Lemma rollback_overwrites_witness :
  let s2 := [(sample_uuid "5", saved sample_completed)] in
  j_status (saved sample_completed) = succeeded
  /\ jobById (sample_uuid "5") (finishCommit (sample_commit update sample_started) (Some (saved sample_job))
        (Err jobNotFound) s2).1 = Some (saved sample_job).
Proof.
  intros s2. split; [vm_compute; reflexivity|].
  refine (proj1 (proj2 (proj2 (proj2 (rollback_overwrites (sample_commit update sample_started) (sample_commit update sample_completed)
    jobNotFound [(sample_uuid "5", saved sample_job)] [(sample_uuid "5", saved sample_started)] s2
    (saved sample_job) (saved sample_started) _ (conj eq_refl eq_refl) eq_refl _ _))))).
  - exact (keyed_set (saved sample_job) [] job_keyed_nil).
  - vm_compute. reflexivity.
  - vm_compute. reflexivity.
Defined.
End JobStore.
Lemma snap_rel b w w' j : Rel b w w' -> snap w j -> snap w' j.
Proof.
  intros [H _] (p & Hp & Hr). destruct (ev_chain _ _ H _ _ Hp) as (p' & Hp' & Hr').
  exists p'. split; [done|]. by transitivity p.
Qed.

Lemma issued_rel b w w' id : Rel b w w' -> id ∈ w.(issued) -> id ∈ w'.(issued).
Proof. intros [H _]. apply H. Qed.

Lemma safe_newId {A} b (k : Res ID -> Prog Ans A) post w :
  (forall id w1, Rel b w w1 -> Inv w1 -> id ∈ w1.(issued) -> safe b (k (Ok id)) post w1) ->
  (forall f w1, Rel b w w1 -> Inv w1 -> outage f -> safe b (k (Err f)) post w1) ->
  safe b (Call newId k) post w.
Proof.
  intros Hok Herr. cbn. intros w1 Hr HI [id|f] w2.
  - intros (Hfresh & Hshape & ->). pose proof (inv_issue _ _ HI Hshape) as HI2.
    assert (Hr2 : Rel b w1 (mkWorld (jobs w1) (published w1) (id :: issued w1))).
    { split; [constructor; cbn; [by right|eauto using rtc_refl|eauto]|]. intros _. split; intros id' j; unfold stored; cbn; eauto. }
    split; [done|]. split; [done|]. apply Hok; [by eapply job_rel_trans|done|left].
  - intros [Ho ->]. split; [done|]. split; [apply job_rel_refl|]. by apply Herr.
Qed.

Lemma job_safe_create {A} b input job e work (k : Res unit -> Prog Ans A) post w :
  Job.create input = Ok job -> job.(j_id) ∈ w.(issued) -> told job e ->
  (forall w2, Rel b w w2 -> Inv w2 -> stored w2 job.(j_id) (saved job) -> safe b (k (Ok tt)) post w2) ->
  (forall f w2, Rel b w w2 -> Inv w2 ->
     JobStore.guard (JobStore.mkCommit JobStore.create job e work) w2.(jobs) = Err f \/ outage f ->
     safe b (k (Err f)) post w2) ->
  safe b (Call (commit (JobStore.mkCommit JobStore.create job e work)) k) post w.
Proof.
  intros Hc Hin Htold Hok Herr. cbn. intros w1 Hr HI r w2 He.
  destruct (job_exec_commit _ _ _ _ HI He) as [(pr & -> & Hg & ->)|(f & -> & -> & Hf)].
  - apply JobStore.guard_previous in Hg as [Hp [Hnone Hfree]]. cbn in Hp, Hfree |- *. rewrite Hp in Hnone.
    destruct (create_world w1 input job e HI Hc (issued_rel _ _ _ _ Hr Hin) Hnone Hfree Htold) as (HI2 & Hr2 & Hst).
    split; [done|]. split; [done|]. apply Hok; [by eapply job_rel_trans|done..].
  - split; [done|]. split; [apply job_rel_refl|]. by apply Herr.
Qed.

Lemma job_safe_update {A} b j t c e work (k : Res unit -> Prog Ans A) post w :
  snap w j -> transition j t = Ok c -> (b = true -> Job.open c = true /\ c.(j_status) <> failed) -> told c e ->
  (forall w2, Rel b w w2 -> Inv w2 -> stored w2 c.(j_id) (saved c) -> safe b (k (Ok tt)) post w2) ->
  (forall f w2, Rel b w w2 -> Inv w2 ->
     JobStore.guard (JobStore.mkCommit JobStore.update c e work) w2.(jobs) = Err f \/ outage f ->
     safe b (k (Err f)) post w2) ->
  safe b (Call (commit (JobStore.mkCommit JobStore.update c e work)) k) post w.
Proof.
  intros Hs Ht Hopen Htold Hok Herr. cbn. intros w1 Hr HI r w2 He.
  destruct (job_exec_commit _ _ _ _ HI He) as [(pr & -> & Hg & ->)|(f & -> & -> & Hf)].
  - apply JobStore.guard_previous in Hg as [Hp (p & -> & _ & Hv)]. cbn in Hp, Hv |- *. symmetry in Hp.
    destruct (snap_rel _ _ _ _ Hr Hs) as (p' & Hp' & Hpr).
    destruct (transition_stable _ _ _ Ht) as (Hid & _). unfold stored in Hp'. rewrite <- Hid, Hp in Hp'. injection Hp' as <-.
    destruct (update_world w1 j t c e p HI Hp Hpr Ht Hv Htold) as (_ & HI2 & Hev & Hrel & Hst).
    assert (Hr2 : Rel b w1 (mkWorld (JsMap.set (j_id c) (saved c) (jobs w1)) (published w1 ++ [e]) (issued w1))).
    { destruct b; [destruct (Hopen eq_refl); by apply Hrel|by split]. }
    split; [done|]. split; [done|]. apply Hok; [by eapply job_rel_trans|done..].
  - split; [done|]. split; [apply job_rel_refl|]. by apply Herr.
Qed.

Lemma job_read_only op : (match op with commit _ | newId => False | _ => True end) ->
  forall w1 r w2, exec op w1 r w2 -> w2 = w1.
Proof. by destruct op; cbn; intros ? w1 r w2; intuition. Qed.

(** Case on what the next call answers. *)
Ltac call :=
  cbn [bind perform orElse depends require pure_ nextId jobEvent workflowEvent findOpen mbind Prog_bind];
  lazymatch goal with
  | |- wp _ _ _ (Call newId _) _ _ => apply safe_newId; [intros ?id ?w ?Hrel ?HI ?Hid|intros ?f ?w ?Hrel ?HI ?Hf]
  | |- wp _ _ _ (Call (commit _) _) _ _ => idtac
  | |- wp _ _ _ (Call _ _) _ _ => apply (wp_read _ _ _ (job_rel_refl _)); [by apply job_read_only|intros ?r ?w ?Hrel ?HI ?He]
  end; cbn [mapError bind].

(** The state a transition leads to is the one its event reports. *)
Lemma transition_reports j a at_ code c :
  transition j (transitionOf a at_ code) = Ok c -> c.(j_status) = reports (actionEvent a).
Proof.
  destruct a; cbn; unfold start, complete, Job.fail, Job.retry, cancel; intros H; by ok_branches H.
Qed.

Lemma told_transition j a at_ code c id t work identityId subject tenant e :
  transition j (transitionOf a at_ code) = Ok c ->
  Events.create id (JOB_EVENT_TYPES (actionEvent a)) t work (changedPayload identityId c) subject tenant = Ok e -> told c e.
Proof. intros Ht He. repeat eexists; [apply pub_transition|by eapply transition_reports|exact He]. Qed.

Lemma told_expired j at_ code c id t work subject tenant e :
  Job.fail j at_ code = Ok c ->
  Events.create id (JOB_EVENT_TYPES e_failed) t work (expiredPayload c) subject tenant = Ok e -> told c e.
Proof. intros Ht He. repeat eexists; [apply pub_expire|by apply (transition_reports j a_fail at_ code)|exact He]. Qed.
(* ===== verification/Config.v ===== *)
(** * The runtime configuration: [platform/runtime/config.ts].

    What a process starts with is read from its environment, once, and every
    variable is checked before anything runs.  The host's URL parser is an
    argument. *)
From S2P Require Import Prelude JsMap Errors Ids IsoDate Json JsonPrint Pagination Env.

Module Config.
Import Env.

(** What the code reads of a [URL]. *)
Record Url : Type := mkUrl {
  protocol : jstring; origin : jstring; username : jstring; password : jstring;
  search : jstring; hash : jstring; href : jstring
}.

(** @src src/platform/runtime/config.ts:18-23 TrustProxy *)
Inductive TrustProxy : Type :=
| TrustNone
| TrustHops (n : Z)
| TrustList (entries : list jstring).

(** @src src/platform/runtime/config.ts:29-37 RuntimeConfig.database *)
Record Database : Type := mkDatabase {
  db_url : SecretString; maxConnections : Z; timeoutMs : Z; migrationTimeoutMs : Z
}.

(** @src src/platform/runtime/config.ts:149-164 NatsConfig *)
Record Nats : Type := mkNats {
  nats_url : SecretString; stream : jstring; subjectPrefix : jstring; consumer : jstring;
  nats_timeoutMs : Z; maxAgeMs : Z; maxBytes : Z
}.

(** @src src/platform/runtime/config.ts:68-76 MailConfig *)
Record MailConfig : Type := mkMail {
  transport : jstring; smtpUrl : option SecretString; from : jstring; appUrl : option jstring
}.

(** @src src/platform/runtime/config.ts:39-50 RuntimeConfig.http *)
Record Http : Type := mkHttp {
  trustProxy : TrustProxy; devEndpoints : bool; corsOrigins : list jstring; signupFloorMs : Z
}.

(** @src src/platform/runtime/config.ts:25-61 RuntimeConfig
    The source casts the modes it read to their literal types; here they stay
    the texts they are, and that they are among the literals is proved. *)
Record RuntimeConfig : Type := mkConfig {
  environment : jstring; storage : jstring; eventTransport : jstring;
  database : option Database; nats : option Nats; http : Http;
  eventRetentionHours : Z; shutdownDrainMs : Z;
  metricsToken : option SecretString; mail : MailConfig
}.

(** [value.split(',')]. *)
Fixpoint splitComma (s : jstring) : list jstring :=
  match s with
  | [] => [[]]
  | c :: r =>
      if c =? 44 then [] :: splitComma r
      else match splitComma r with w :: ws => (c :: w) :: ws | [] => [[c]] end
  end.

(** [value.trim() === '']. *)
Definition blank (s : jstring) : bool := bool_decide (trim s = []).

(** @src src/platform/runtime/config.ts:78-78 PROXY_NAMES *)
Definition PROXY_NAMES : list jstring := js <$> ["loopback"; "linklocal"; "uniquelocal"]%string.

(** [[0-9A-Fa-f:.]]. *)
Definition isAddressChar (c : Z) : bool :=
  isDigit c || ((65 <=? c) && (c <=? 70)) || ((97 <=? c) && (c <=? 102)) || (c =? 58) || (c =? 46).

(** The longest prefix of address characters, and the rest. *)
Fixpoint addressRun (s : jstring) : jstring * jstring :=
  match s with
  | c :: r => if isAddressChar c then (fun p => (c :: p.1, p.2)) (addressRun r) else ([], s)
  | [] => ([], [])
  end.

(** @src src/platform/runtime/config.ts:105-109 parseTrustProxy
    [/^(?=[0-9A-Fa-f:.]*[:.])[0-9A-Fa-f:.]+(\/[0-9]{1,3})?$/]: the class holds
    no slash, so the run of it is the longest one. *)
Definition isAddress (entry : jstring) : bool :=
  let '(run, rest) := addressRun entry in
  existsb (fun c => (c =? 58) || (c =? 46)) run
  && match rest with
     | [] => true
     | 47 :: ds => forallb isDigit ds && (1 <=? jlength ds) && (jlength ds <=? 3)
     | _ => false
     end.
(** @src src/platform/ratelimit/postgres/store.ts:66-112 consume
    The callback of the transaction. *)
Definition statements (input : Input) (nowMs : Z) : Body State Decision :=
  let windowMs := num_val input.(i_rule).(windowMs) in
  let limit := num_val input.(i_rule).(limit) in
  let windowStartMs := nowMs / windowMs * windowMs in
  catching Database.map
    (_ ← parameters [text input.(i_key)];
     rows ← onTable (upsert (mkBucket (sent input.(i_key)) windowStartMs windowMs limit));
     match rows with
     | [] => refuse (fail_with internal "rate-limit bucket was not returned" "rate_limit.persistence_invalid")
     | count :: _ =>
         operations ← counted;
         _ ← (if operations mod 1000 =? 0 then onTable (deleteBefore (nowMs - MAX_WINDOW_MS)) else ret tt);
         let resetAtMs := windowStartMs + windowMs in
         let allowed := count <=? limit in
         ret (mkDecision allowed limit (Z.max 0 (limit - count)) (newDate resetAtMs)
                (if allowed then 0 else Z.max 0 (resetAtMs - nowMs)))
     end).

(** @src src/platform/ratelimit/postgres/store.ts:51-115 PostgresRateLimitStore.consume
    When nothing interferes, the transaction is its callback: [#operations]
    keeps its value whatever becomes of it, the table only when it commits. *)
Definition consumePg (input : Input) (commits : bool) (s : State) : State * Res Decision :=
  match validate input with
  | Err f => (s, Err f)
  | Ok nowMs =>
      match callback (statements input nowMs) s with
      | (s', Ok decision) =>
          if commits then (s', Ok decision) else ((s.1, s'.2), Err (fail_with unavailable "database operation failed" "database.unavailable"))
      | (s', Err f) => ((s.1, s'.2), Err f)
      end
  end.
(* ===== verification/RateGate.v ===== *)
(** * The rate limit of a request: [platform/ratelimit/rate-limit.interceptor.ts]
    and [policy.ts].

    A request consumes the policies of its handler one by one; all must allow
    it.  The interceptor knows the store by its interface, which the in-memory
    store and the PostgreSQL store both implement. *)
From S2P Require Import Prelude JsMap Errors Ids Json JsonPrint RateLimit Postgres Inbox EventStore Sql Http RatePostgres.

Module RateGate.
Import RateLimit.RateLimit.

(** ** The store, as its clients know it. *)

(** @src src/shared/ratelimit/index.ts:24-29 RateLimitStore
    Whatever is consumed, within the histories it is meant for, the answer is
    the count's. *)
Class RateLimitStore (S : Type) : Type := {
  start_ : S;
  consume_ : Input -> S -> S * Res Decision;
  (** The histories the store takes, which go on from their beginnings. *)
  takes : list Call -> Prop;
  takes_prefix : forall h h', takes (h ++ h') -> takes h;
  consumed (h : list Call) : S := foldl (fun s c => (consume_ (input c) s).1) start_ h;
  exact_ : forall h c, takes (h ++ [c]) -> StronglySorted (fun a b => k_at a <= k_at b) (h ++ [c]) ->
    (consume_ (input c) (consumed h)).2 = Ok (answer c (nth h c))
}.

Lemma run_foldl h s : run h s = foldl (fun s c => (consume (input c) s).1) s h.
Proof. revert s. induction h as [|c h IH]; intros s; [done|]. cbn. by rewrite IH. Qed.

#[export] Program Instance memory_store : RateLimitStore Windows := {|
  start_ := []; consume_ := consume; takes := Forall valid
|}.
Next Obligation. by intros h h' [? _]%Forall_app. Qed.
Next Obligation.
  cbn. intros h c [Hh Hc]%Forall_app Hs. apply Forall_cons in Hc as [Hc _]. rewrite <- run_foldl.
  by apply consume_answers, tracks_run.
Qed.

(** A process alone with the table, whose transactions commit. *)
Lemma pg_consumed h n : Forall PgRate.admissible h ->
  StronglySorted (fun a b => k_at a <= k_at b) h -> Z.of_nat (length h) < Sql.INTEGER_MAX ->
  forall now, Forall (fun c => k_at c <= now) h ->
  PgRate.tracksPg h now (foldl (fun s c => (PgRate.consumePg (input c) true s).1) ([], n) h).1.
Proof.
  induction h as [|c h IH] using rev_ind; intros Ha Hs Hl now Hn; [apply PgRate.tracksPg_empty|].
  apply Forall_app in Ha as [Ha Hc]. apply Forall_cons in Hc as [Hc _]. apply Forall_app in Hn as [_ Hcn]. apply Forall_cons in Hcn as [Hcn _].
  rewrite length_app in Hl. cbn [length] in Hl. rewrite foldl_app. cbn [foldl].
  apply PgRate.sorted_last in Hs as [Hs Hle].
  pose proof (IH Ha Hs ltac:(lia) (k_at c) Hle) as Ht. destruct (foldl _ _ h) as [t m]. cbn [fst] in Ht.
  pose proof (PgRate.tracked_bucket h c t (proj1 Hc) Ht) as Hb.
  pose proof (PgRate.uses_bound h (k_key c) (k_window c) (k_limit c) (start c)). unfold nth in Hb.
  rewrite PgRate.consumePg_accepts by (done || lia). cbn [fst].
  eapply PgRate.tracksPg_later; [exact Hcn|]. apply PgRate.tracksPg_step; [apply Hc|done].
Qed.

#[export] Program Instance postgres_store : RateLimitStore PgRate.State := {|
  start_ := ([], 0); consume_ := fun i s => PgRate.consumePg i true s;
  takes := fun h => Forall PgRate.admissible h /\ Z.of_nat (length h) <= Sql.INTEGER_MAX
|}.
Next Obligation. cbn. intros h h' [[? _]%Forall_app Hl]. rewrite length_app in Hl. split; [done|lia]. Qed.
Next Obligation.
  cbn. intros h c [[Hh Hc]%Forall_app Hl] Hs. apply Forall_cons in Hc as [Hc _]. rewrite length_app in Hl. cbn [length] in Hl.
  apply PgRate.sorted_last in Hs as [Hs Hle]. pose proof (pg_consumed h 0 Hh Hs ltac:(lia) (k_at c) Hle) as Ht.
  destruct (foldl _ _ h) as [t m]. cbn [fst] in Ht. pose proof (PgRate.tracked_bucket h c t (proj1 Hc) Ht) as Hb.
  pose proof (PgRate.uses_bound h (k_key c) (k_window c) (k_limit c) (start c)). rewrite PgRate.consumePg_accepts; [|done|unfold nth in Hb; lia].
  cbn [snd]. by rewrite Hb.
Qed.

(** ** The interceptor. *)
Section Interceptor.
  Context {S : Type} `{RateLimitStore S} {Request : Type} (ip remoteAddress : Request -> option jstring).

(** @src src/platform/ratelimit/policy.ts:5-8 HttpRateLimitPolicy *)
Record Policy : Type := mkPolicy { name : string; rule : Rule; keyOf : Request -> jstring }.

(** [a || b], of texts that may be absent. *)
Definition orElse (a : option jstring) (b : jstring) : jstring := match a with None | Some [] => b | Some a => a end.

(** @src src/platform/ratelimit/policy.ts:22-25 clientOf *)
Definition clientOf (request : Request) : jstring := orElse (ip request) (orElse (remoteAddress request) (js "unknown")).
Lemma history_facts ts j :
  Job.wf j -> processes j ->
  let '(last, os) := history j ts in
  last.(Job.j_id) = j.(Job.j_id) /\ j.(Job.j_attempts) <= last.(Job.j_attempts)
  /\ last.(Job.j_maxAttempts) = j.(Job.j_maxAttempts)
  /\ Forall (plausible j last) os
  /\ (last.(Job.j_status) = Job.succeeded -> j.(Job.j_status) = Job.succeeded \/ reported complete last os)
  /\ (last.(Job.j_status) = Job.failed ->
       (j.(Job.j_status) = Job.failed /\ last.(Job.j_attempts) = j.(Job.j_attempts)) \/ reported fail last os).
Proof.
  revert j. induction ts as [|t ts IH]; intros j Hj Hp; cbn [history].
  { split_and!; try done; intros ?; by left. }
  destruct (Job.transition j t) as [c|] eqn:Et; [|by apply IH].
  pose proof (Job.job_transition_wf _ _ _ Hj Et) as Hc.
  pose proof (Job.transition_attempts _ _ _ Et) as (Ha & Hm & _).
  pose proof (JobWorld.transition_stable _ _ _ Et) as (Hi & _).
  pose proof (transition_status _ _ _ Et) as [Hst _].
  specialize (IH (Job.saved c) (Job.job_saved_wf _ Hc) (processes_saved _ _ _ Hp Et)).
  pose proof (head_plausible j t c (history (Job.saved c) ts).1 ts Hj Hp Et eq_refl) as Hhead.
  pose proof (outcome_of j t c Hp Et) as Ho.
  pose proof (history_succeeded (Job.saved c) ts) as Hsucc.
  destruct (history (Job.saved c) ts) as [last os]. cbn [fst Job.saved Job.j_id Job.j_attempts Job.j_maxAttempts Job.j_status] in *.
  destruct IH as (I1 & I2 & I3 & I4 & I5 & I6).
  split_and!; [congruence|destruct t; lia|congruence| | |].
  - apply Forall_app. split; [apply Hhead; [done|congruence]|]. eapply Forall_impl; [exact I4|].
    intros o [P1 P2 P3 P4 P5]. constructor; try done. cbn in P1. congruence.
  - intros Hl. right. apply Exists_app. destruct (I5 Hl) as [Hcs|Hr]; [left|by right].
    specialize (Hsucc Hcs). injection Hsucc as -> ->. cbn.
    destruct t; rewrite Hst in Hcs; try done. cbn [eventOf] in Ho |- *. destruct Ho as (o & -> & _ & H2 & H3 & _).
    left. split; [done|lia].
  - intros Hl. right. apply Exists_app. destruct (I6 Hl) as [[Hcf Hla]|Hr]; [left|by right].
    destruct t; rewrite Hst in Hcf; try done. cbn [eventOf] in Ho |- *. destruct Ho as (o & -> & _ & H2 & H3 & _).
    left. split; [done|lia].
Qed.

(** Deliveries to a document: outcomes of the job's life for its own run, any
    well-formed outcomes for other runs; each outcome of the life at least once. *)
Record deliversAll (run : ID) (os : list JobOutcome) (l : list (Date * Document.ProcessingOutcome)) : Prop := mkDelivers {
  dl_formed : Forall (fun e => Document.wellFormed e = true) l;
  dl_own : Forall (fun e => e.2.(Document.o_run) = run -> exists o, o ∈ os /\ e.2 = toProcessing o) l;
  dl_all : Forall (fun o => Exists (fun e => e.2 = toProcessing o) l) os
}.

Lemma deliversAll_own run os l (P : JobOutcome -> Prop) (Q : Document.ProcessingOutcome -> Prop) :
  deliversAll run os l -> Forall P os -> (forall o, P o -> Q (toProcessing o)) ->
  Forall (fun e => e.2.(Document.o_run) = run -> Q e.2) l.
Proof.
  intros [_ Hown _] HP HQ. eapply Forall_impl; [exact Hown|]. cbn. intros e He Hr.
  destruct (He Hr) as (o & Ho & ->). by apply HQ, (proj1 (Forall_forall _ _) HP).
Qed.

○ ○ ○ ○ ○ ○ ○

Scan the listing above for the line that has "complete last os)", then copy exactly from that line through the line that has "pose proof (Job.transition_attempts".

● EXPECTED ANSWER
  /\ (last.(Job.j_status) = Job.succeeded -> j.(Job.j_status) = Job.succeeded \/ reported complete last os)
  /\ (last.(Job.j_status) = Job.failed ->
       (j.(Job.j_status) = Job.failed /\ last.(Job.j_attempts) = j.(Job.j_attempts)) \/ reported fail last os).
Proof.
  revert j. induction ts as [|t ts IH]; intros j Hj Hp; cbn [history].
  { split_and!; try done; intros ?; by left. }
  destruct (Job.transition j t) as [c|] eqn:Et; [|by apply IH].
  pose proof (Job.job_transition_wf _ _ _ Hj Et) as Hc.
  pose proof (Job.transition_attempts _ _ _ Et) as (Ha & Hm & _).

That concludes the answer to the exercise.